- [How to complete this task]: Only one span of the listing below is wanted: the lines from the one with "(** The loop" through the one with "- rewrite (Heof", reproduced exactly, both ends kept.

- [Record set]:
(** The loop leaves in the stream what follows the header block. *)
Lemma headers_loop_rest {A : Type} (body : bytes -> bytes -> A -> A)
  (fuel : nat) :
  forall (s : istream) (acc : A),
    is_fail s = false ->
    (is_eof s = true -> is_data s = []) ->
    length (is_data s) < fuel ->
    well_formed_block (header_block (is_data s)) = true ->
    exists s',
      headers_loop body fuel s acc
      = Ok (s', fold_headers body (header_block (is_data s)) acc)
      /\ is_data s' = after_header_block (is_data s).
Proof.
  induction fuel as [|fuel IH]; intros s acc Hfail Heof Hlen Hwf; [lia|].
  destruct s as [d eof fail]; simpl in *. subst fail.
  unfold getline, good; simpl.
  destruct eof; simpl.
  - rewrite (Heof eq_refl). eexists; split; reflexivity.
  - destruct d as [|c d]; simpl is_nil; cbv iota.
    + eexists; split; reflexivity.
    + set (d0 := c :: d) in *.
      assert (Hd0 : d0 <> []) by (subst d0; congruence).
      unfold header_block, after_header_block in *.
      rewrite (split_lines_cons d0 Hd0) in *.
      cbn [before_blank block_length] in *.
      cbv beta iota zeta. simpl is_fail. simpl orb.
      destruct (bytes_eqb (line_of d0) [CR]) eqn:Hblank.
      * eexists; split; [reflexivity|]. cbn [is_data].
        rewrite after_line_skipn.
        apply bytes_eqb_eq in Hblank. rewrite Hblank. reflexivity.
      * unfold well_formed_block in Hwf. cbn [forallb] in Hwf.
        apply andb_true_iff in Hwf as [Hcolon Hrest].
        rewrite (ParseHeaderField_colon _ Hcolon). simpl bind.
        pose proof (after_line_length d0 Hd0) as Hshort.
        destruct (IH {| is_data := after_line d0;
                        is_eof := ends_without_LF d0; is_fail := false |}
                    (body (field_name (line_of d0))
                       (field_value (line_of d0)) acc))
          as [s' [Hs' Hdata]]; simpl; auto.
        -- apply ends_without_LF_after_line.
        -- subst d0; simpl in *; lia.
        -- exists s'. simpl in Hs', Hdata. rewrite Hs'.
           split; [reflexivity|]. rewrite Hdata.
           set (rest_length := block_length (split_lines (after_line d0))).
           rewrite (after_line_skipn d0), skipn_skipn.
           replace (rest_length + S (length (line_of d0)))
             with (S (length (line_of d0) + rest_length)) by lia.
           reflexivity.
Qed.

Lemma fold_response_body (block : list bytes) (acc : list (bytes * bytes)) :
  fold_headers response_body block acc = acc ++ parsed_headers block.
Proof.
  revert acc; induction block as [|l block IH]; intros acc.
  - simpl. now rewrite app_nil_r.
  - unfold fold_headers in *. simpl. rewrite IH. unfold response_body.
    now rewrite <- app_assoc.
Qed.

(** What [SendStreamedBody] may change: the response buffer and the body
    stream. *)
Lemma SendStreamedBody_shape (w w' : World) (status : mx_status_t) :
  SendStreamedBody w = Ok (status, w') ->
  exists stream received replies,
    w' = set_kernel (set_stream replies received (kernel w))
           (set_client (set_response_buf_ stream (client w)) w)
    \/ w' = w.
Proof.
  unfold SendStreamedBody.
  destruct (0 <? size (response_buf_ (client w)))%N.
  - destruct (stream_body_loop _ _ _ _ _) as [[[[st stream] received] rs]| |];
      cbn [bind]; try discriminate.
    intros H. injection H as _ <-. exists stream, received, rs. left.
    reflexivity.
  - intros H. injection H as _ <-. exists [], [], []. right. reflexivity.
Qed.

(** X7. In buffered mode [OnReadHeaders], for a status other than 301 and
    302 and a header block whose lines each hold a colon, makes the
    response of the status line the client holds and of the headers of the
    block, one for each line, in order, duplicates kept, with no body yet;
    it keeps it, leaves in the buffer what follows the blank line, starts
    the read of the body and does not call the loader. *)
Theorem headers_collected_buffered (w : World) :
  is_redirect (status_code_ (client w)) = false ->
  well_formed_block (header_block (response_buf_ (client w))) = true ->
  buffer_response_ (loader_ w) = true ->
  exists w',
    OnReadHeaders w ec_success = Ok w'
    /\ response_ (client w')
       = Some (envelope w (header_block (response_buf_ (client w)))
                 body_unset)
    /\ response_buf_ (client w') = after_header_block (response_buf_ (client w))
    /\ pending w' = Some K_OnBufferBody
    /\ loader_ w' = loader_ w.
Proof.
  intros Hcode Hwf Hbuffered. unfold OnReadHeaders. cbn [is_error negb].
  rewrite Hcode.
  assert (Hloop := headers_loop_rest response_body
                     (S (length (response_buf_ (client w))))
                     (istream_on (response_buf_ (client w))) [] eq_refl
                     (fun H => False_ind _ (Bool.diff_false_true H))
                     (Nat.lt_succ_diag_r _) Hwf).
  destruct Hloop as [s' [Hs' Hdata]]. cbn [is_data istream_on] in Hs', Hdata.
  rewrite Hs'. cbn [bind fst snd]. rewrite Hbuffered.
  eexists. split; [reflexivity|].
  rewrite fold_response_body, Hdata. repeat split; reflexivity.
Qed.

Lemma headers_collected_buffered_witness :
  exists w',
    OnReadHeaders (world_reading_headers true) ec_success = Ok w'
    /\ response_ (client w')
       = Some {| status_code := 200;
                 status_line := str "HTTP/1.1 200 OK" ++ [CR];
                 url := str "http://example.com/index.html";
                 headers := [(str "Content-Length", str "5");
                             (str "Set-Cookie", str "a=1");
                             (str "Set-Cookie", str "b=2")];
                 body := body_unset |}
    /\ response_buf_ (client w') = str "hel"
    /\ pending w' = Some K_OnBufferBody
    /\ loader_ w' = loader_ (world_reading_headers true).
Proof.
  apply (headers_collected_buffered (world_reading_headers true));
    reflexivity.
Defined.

* * *

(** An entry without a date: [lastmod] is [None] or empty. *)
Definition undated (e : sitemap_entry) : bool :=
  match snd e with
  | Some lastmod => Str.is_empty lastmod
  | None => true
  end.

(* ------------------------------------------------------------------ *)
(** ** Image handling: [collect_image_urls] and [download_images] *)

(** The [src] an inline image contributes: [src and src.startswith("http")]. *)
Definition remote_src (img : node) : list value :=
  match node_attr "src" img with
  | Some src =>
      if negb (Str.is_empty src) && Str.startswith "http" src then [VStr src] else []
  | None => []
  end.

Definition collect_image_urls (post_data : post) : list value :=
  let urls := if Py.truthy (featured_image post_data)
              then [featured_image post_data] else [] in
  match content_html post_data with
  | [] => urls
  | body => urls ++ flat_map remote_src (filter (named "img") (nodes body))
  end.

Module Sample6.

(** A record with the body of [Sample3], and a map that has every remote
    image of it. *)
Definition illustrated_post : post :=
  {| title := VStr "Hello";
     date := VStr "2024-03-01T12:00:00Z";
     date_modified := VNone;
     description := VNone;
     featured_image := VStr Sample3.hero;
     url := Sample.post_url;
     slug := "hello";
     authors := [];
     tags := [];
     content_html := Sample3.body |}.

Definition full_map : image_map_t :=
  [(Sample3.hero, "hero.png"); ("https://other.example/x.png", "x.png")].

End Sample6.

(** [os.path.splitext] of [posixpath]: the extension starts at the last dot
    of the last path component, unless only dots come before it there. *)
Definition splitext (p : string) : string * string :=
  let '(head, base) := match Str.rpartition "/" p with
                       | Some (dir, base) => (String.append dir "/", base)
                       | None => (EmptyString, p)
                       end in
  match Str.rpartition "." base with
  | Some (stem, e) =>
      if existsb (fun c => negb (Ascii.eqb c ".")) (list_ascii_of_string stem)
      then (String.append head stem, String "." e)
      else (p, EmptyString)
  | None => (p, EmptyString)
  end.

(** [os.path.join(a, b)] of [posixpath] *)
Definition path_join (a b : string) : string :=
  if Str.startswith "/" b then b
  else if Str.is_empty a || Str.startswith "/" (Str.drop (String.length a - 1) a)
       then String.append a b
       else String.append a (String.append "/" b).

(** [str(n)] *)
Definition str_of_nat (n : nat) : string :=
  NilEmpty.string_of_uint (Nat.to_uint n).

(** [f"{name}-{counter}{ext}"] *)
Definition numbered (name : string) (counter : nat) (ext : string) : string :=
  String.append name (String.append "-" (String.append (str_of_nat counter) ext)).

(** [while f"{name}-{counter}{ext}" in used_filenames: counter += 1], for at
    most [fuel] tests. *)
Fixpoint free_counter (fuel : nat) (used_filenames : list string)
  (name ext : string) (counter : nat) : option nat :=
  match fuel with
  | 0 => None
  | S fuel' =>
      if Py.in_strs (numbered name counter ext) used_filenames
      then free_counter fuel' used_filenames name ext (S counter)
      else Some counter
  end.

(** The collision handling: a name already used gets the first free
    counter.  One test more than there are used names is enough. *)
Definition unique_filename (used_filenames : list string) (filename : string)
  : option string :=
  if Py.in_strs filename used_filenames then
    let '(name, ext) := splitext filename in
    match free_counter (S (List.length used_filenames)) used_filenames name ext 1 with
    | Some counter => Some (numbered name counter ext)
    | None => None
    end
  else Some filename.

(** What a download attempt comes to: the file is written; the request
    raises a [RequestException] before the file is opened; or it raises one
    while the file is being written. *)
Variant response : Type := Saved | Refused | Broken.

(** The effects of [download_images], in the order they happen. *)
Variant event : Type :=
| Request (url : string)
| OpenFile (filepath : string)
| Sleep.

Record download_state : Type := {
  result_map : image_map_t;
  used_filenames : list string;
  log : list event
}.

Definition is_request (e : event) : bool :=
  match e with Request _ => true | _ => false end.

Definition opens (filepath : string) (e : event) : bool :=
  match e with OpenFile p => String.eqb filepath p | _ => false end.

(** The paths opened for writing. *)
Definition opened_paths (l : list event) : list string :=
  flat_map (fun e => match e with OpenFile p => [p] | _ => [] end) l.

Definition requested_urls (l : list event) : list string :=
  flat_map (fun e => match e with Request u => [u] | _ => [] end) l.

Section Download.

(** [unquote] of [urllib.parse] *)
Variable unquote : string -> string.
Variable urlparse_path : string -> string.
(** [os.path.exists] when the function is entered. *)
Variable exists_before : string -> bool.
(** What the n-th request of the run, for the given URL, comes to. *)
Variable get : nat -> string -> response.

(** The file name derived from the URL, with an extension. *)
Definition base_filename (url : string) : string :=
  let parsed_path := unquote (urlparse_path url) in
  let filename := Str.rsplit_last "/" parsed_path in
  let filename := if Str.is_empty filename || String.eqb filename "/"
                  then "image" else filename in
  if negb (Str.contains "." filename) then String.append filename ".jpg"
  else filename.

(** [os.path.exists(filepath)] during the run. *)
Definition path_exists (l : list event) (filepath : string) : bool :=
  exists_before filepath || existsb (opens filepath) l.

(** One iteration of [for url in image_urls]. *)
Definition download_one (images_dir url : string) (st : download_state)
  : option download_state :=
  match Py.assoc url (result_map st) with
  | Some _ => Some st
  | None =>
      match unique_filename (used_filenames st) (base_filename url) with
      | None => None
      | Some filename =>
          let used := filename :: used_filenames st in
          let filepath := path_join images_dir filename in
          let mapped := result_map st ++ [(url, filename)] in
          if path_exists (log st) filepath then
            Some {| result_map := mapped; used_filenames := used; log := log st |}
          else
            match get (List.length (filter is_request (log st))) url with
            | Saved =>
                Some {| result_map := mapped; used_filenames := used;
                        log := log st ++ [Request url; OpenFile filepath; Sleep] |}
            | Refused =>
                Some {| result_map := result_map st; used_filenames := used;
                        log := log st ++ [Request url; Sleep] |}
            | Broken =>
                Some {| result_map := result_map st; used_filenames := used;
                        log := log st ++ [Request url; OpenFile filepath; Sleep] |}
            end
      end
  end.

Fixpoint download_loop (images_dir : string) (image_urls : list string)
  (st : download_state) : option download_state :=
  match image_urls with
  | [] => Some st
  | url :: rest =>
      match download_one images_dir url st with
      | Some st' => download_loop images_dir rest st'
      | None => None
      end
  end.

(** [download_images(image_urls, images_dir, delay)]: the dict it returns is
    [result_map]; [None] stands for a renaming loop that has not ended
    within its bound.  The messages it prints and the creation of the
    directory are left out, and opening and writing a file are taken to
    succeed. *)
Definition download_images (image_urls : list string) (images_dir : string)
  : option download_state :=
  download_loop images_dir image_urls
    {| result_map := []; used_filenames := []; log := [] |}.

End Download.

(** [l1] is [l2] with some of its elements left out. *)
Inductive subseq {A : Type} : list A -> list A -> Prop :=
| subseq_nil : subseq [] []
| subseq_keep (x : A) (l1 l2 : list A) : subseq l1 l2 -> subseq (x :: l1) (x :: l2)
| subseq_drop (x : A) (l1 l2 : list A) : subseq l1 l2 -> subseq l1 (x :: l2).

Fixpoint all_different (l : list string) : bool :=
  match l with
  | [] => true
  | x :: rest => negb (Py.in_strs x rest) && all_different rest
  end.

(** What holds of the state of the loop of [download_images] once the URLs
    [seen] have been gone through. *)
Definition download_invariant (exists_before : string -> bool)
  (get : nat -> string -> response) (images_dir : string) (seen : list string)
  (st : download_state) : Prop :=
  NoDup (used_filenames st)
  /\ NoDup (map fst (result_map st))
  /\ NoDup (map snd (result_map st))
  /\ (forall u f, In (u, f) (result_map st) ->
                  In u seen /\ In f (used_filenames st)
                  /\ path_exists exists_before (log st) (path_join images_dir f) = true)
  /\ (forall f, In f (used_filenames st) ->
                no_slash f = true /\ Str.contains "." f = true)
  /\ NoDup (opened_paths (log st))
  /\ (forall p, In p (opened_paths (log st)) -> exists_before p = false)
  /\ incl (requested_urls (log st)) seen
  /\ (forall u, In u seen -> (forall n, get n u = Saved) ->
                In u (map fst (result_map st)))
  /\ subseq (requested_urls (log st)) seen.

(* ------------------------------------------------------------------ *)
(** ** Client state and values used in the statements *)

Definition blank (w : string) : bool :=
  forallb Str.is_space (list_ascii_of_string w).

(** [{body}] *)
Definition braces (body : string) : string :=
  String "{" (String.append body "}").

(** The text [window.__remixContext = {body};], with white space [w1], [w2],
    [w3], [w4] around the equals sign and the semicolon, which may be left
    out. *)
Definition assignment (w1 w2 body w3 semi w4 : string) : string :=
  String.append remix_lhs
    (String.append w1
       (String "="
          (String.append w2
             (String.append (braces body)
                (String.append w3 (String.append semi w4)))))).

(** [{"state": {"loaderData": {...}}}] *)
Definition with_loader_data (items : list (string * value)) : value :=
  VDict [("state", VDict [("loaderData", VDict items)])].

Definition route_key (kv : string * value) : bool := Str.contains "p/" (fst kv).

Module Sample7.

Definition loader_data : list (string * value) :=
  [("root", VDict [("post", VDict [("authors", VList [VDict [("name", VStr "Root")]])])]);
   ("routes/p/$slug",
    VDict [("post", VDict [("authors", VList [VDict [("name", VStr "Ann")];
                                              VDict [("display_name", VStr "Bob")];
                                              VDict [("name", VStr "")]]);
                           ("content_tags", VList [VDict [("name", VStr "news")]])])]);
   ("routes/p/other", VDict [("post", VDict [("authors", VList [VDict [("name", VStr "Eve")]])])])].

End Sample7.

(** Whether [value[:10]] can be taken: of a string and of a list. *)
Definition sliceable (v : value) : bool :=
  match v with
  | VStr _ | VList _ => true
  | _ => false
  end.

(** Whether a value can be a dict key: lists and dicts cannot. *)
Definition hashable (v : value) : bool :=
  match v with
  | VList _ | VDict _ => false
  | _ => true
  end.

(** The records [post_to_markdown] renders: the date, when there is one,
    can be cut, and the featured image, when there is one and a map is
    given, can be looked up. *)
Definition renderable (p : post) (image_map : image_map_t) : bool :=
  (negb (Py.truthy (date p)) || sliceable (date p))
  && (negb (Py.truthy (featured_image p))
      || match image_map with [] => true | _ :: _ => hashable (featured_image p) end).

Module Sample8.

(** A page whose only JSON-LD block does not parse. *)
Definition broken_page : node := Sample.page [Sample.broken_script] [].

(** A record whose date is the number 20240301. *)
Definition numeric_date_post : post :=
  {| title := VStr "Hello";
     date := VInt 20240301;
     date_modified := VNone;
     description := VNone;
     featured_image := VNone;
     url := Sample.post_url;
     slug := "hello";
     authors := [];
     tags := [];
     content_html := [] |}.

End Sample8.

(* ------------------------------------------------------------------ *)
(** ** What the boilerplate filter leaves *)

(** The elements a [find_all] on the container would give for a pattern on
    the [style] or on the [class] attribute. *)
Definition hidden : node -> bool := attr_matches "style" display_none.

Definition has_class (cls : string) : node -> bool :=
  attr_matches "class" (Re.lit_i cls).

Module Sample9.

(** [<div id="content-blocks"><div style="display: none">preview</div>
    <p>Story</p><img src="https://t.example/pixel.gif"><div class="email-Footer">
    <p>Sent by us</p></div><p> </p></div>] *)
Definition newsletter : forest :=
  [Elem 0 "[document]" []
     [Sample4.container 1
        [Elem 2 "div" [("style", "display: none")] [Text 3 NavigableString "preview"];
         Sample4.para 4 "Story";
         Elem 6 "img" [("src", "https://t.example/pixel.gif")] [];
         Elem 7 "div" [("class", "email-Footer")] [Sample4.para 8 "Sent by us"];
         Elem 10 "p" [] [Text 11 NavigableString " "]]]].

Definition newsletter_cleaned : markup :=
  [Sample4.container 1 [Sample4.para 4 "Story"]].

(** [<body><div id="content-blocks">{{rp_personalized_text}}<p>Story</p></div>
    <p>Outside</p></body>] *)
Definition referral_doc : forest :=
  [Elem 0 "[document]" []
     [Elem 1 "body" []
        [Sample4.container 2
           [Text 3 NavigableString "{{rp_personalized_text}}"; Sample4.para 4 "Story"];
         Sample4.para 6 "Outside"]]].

- [Answer to this task]:
(** The loop leaves in the stream what follows the header block. *)
Lemma headers_loop_rest {A : Type} (body : bytes -> bytes -> A -> A)
  (fuel : nat) :
  forall (s : istream) (acc : A),
    is_fail s = false ->
    (is_eof s = true -> is_data s = []) ->
    length (is_data s) < fuel ->
    well_formed_block (header_block (is_data s)) = true ->
    exists s',
      headers_loop body fuel s acc
      = Ok (s', fold_headers body (header_block (is_data s)) acc)
      /\ is_data s' = after_header_block (is_data s).
Proof.
  induction fuel as [|fuel IH]; intros s acc Hfail Heof Hlen Hwf; [lia|].
  destruct s as [d eof fail]; simpl in *. subst fail.
  unfold getline, good; simpl.
  destruct eof; simpl.
  - rewrite (Heof eq_refl). eexists; split; reflexivity.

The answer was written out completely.